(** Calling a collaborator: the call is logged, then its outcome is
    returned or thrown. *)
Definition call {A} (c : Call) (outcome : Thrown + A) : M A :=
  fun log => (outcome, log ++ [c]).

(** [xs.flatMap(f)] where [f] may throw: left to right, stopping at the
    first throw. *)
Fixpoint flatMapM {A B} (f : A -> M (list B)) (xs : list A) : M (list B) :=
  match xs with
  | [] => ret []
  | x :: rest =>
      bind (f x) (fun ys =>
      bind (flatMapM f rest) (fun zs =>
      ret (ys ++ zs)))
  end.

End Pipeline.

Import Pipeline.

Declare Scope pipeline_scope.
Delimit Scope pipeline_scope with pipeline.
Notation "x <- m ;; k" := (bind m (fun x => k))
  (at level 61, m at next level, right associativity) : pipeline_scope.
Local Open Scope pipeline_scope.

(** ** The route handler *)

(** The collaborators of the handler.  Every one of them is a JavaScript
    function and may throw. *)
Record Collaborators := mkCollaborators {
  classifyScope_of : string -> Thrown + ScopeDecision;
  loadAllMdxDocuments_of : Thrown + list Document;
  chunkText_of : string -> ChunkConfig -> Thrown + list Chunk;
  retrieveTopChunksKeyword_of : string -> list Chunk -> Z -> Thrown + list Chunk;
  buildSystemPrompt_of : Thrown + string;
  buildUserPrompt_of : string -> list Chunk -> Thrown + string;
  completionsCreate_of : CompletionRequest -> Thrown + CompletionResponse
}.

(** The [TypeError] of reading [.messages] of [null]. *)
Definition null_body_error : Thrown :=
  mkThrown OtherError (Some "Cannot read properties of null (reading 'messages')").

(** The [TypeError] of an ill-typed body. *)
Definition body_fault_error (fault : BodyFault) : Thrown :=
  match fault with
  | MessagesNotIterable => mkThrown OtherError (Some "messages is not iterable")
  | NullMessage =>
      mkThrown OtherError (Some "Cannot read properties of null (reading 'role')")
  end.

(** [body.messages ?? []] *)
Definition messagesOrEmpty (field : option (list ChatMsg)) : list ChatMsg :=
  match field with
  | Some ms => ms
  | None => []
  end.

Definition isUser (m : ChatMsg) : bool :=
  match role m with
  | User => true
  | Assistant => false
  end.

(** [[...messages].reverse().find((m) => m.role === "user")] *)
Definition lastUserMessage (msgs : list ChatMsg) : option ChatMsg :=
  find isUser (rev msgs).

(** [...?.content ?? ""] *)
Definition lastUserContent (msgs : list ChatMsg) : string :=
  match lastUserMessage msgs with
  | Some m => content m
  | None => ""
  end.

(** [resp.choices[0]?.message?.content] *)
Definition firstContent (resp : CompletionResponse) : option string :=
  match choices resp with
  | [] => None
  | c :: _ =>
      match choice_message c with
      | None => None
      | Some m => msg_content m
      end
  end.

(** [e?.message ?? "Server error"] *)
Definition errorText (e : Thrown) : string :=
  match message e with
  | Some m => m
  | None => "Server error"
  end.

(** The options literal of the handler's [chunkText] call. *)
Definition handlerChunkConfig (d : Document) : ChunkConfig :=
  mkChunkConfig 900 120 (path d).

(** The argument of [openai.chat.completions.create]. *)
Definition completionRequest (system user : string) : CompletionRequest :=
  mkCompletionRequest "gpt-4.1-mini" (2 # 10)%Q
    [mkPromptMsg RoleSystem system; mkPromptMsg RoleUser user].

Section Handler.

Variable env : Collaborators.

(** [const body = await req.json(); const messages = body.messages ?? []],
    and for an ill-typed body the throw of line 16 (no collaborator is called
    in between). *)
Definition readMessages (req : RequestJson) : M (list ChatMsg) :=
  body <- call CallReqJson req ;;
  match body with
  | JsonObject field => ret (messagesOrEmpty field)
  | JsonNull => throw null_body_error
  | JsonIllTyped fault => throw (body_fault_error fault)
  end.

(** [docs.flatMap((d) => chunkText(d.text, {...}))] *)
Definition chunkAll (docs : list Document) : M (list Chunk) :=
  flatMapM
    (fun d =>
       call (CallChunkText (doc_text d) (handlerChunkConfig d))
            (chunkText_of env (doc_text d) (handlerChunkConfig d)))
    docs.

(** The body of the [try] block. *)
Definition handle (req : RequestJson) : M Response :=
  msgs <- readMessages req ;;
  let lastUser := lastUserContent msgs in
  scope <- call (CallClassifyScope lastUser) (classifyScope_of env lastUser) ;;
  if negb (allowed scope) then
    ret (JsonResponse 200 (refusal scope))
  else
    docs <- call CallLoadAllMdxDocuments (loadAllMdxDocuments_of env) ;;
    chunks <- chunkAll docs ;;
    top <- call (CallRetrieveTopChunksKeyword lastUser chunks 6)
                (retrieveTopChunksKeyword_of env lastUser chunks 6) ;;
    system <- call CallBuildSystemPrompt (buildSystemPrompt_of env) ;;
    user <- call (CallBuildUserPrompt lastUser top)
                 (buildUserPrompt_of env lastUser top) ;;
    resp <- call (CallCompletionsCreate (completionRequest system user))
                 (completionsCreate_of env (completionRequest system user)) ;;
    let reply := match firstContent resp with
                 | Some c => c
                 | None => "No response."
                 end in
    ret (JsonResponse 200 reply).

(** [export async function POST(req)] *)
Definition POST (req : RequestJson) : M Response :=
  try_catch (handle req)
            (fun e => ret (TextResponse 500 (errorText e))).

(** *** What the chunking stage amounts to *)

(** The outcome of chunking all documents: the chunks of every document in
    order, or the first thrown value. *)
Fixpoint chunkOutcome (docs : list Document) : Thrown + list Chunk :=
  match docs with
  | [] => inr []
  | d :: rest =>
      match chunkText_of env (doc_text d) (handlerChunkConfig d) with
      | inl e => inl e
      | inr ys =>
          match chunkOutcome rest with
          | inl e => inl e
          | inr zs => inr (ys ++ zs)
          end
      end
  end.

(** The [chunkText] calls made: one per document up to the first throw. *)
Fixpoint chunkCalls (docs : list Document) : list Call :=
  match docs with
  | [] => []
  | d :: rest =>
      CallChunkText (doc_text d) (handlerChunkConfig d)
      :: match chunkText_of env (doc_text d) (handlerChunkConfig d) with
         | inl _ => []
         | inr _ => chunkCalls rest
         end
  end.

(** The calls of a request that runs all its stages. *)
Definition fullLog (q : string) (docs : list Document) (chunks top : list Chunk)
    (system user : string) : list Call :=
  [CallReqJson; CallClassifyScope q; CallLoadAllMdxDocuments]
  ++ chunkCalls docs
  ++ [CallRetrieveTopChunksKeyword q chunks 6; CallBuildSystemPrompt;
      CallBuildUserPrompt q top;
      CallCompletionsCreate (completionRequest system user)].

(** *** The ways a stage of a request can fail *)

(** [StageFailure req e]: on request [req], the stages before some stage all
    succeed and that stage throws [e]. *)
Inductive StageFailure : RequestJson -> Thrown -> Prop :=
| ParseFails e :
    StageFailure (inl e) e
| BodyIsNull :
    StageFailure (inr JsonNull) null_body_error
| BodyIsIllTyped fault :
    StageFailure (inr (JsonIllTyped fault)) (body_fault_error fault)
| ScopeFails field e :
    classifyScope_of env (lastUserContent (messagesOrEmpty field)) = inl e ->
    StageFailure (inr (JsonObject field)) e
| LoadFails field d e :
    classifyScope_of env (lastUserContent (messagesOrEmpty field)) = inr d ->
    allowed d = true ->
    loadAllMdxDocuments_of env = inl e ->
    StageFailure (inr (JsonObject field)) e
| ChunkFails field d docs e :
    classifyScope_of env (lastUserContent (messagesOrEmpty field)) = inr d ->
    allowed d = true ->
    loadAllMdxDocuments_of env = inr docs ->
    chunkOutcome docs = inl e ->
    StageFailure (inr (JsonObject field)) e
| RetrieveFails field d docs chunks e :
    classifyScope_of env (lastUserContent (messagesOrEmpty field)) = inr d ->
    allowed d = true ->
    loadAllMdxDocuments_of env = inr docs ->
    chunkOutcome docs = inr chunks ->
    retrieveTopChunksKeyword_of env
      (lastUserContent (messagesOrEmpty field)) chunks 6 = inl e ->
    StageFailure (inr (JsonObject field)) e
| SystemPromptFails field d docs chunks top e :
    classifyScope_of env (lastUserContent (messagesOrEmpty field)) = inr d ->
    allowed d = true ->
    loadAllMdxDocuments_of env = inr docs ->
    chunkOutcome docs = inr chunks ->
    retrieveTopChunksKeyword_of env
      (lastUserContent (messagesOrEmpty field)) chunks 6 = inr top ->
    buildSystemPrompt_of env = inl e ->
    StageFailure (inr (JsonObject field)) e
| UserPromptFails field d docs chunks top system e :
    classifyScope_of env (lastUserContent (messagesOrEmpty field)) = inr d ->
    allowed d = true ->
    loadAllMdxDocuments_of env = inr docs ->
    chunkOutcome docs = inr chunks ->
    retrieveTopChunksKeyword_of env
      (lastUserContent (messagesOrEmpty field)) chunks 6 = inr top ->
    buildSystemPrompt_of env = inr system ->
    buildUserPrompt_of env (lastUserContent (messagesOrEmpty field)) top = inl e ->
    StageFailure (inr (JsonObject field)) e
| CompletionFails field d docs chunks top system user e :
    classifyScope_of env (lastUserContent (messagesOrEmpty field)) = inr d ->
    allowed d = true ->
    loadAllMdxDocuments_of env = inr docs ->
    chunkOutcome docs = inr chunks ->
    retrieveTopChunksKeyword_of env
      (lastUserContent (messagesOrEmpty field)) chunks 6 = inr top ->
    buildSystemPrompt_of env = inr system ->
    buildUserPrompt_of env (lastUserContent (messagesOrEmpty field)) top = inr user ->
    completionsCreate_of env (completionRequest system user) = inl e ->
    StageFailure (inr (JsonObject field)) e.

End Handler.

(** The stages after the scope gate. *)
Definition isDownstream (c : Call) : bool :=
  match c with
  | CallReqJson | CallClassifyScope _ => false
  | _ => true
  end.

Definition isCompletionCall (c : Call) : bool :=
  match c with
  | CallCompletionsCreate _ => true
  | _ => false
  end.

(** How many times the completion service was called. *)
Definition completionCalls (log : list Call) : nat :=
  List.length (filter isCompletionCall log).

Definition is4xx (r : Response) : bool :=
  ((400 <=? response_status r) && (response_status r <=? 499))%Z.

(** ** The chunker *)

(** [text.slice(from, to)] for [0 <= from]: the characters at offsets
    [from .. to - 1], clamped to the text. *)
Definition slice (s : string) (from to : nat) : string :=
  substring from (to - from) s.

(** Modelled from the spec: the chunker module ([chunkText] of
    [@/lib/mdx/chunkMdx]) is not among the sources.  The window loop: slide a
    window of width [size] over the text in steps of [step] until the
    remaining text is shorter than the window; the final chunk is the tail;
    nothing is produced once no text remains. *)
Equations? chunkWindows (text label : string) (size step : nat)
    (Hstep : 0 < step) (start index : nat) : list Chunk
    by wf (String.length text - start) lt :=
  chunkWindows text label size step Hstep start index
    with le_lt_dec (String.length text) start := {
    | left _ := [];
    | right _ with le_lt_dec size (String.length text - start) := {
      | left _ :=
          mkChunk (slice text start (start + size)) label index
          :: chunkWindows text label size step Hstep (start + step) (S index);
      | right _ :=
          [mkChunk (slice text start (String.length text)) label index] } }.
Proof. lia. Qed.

TASK OBJECTIVE => Reproduce exactly what appears from the line containing "Definition isCompletionCall (c" down to the final line of the data.

OUTPUT =>
Definition isCompletionCall (c : Call) : bool :=
  match c with
  | CallCompletionsCreate _ => true
  | _ => false
  end.

(** How many times the completion service was called. *)
Definition completionCalls (log : list Call) : nat :=
  List.length (filter isCompletionCall log).

Definition is4xx (r : Response) : bool :=
  ((400 <=? response_status r) && (response_status r <=? 499))%Z.

(** ** The chunker *)

(** [text.slice(from, to)] for [0 <= from]: the characters at offsets
    [from .. to - 1], clamped to the text. *)
Definition slice (s : string) (from to : nat) : string :=
  substring from (to - from) s.

(** Modelled from the spec: the chunker module ([chunkText] of
    [@/lib/mdx/chunkMdx]) is not among the sources.  The window loop: slide a
    window of width [size] over the text in steps of [step] until the
    remaining text is shorter than the window; the final chunk is the tail;
    nothing is produced once no text remains. *)
Equations? chunkWindows (text label : string) (size step : nat)
    (Hstep : 0 < step) (start index : nat) : list Chunk
    by wf (String.length text - start) lt :=
  chunkWindows text label size step Hstep start index
    with le_lt_dec (String.length text) start := {
    | left _ := [];
    | right _ with le_lt_dec size (String.length text - start) := {
      | left _ :=
          mkChunk (slice text start (start + size)) label index
          :: chunkWindows text label size step Hstep (start + step) (S index);
      | right _ :=
          [mkChunk (slice text start (String.length text)) label index] } }.
Proof. lia. Qed.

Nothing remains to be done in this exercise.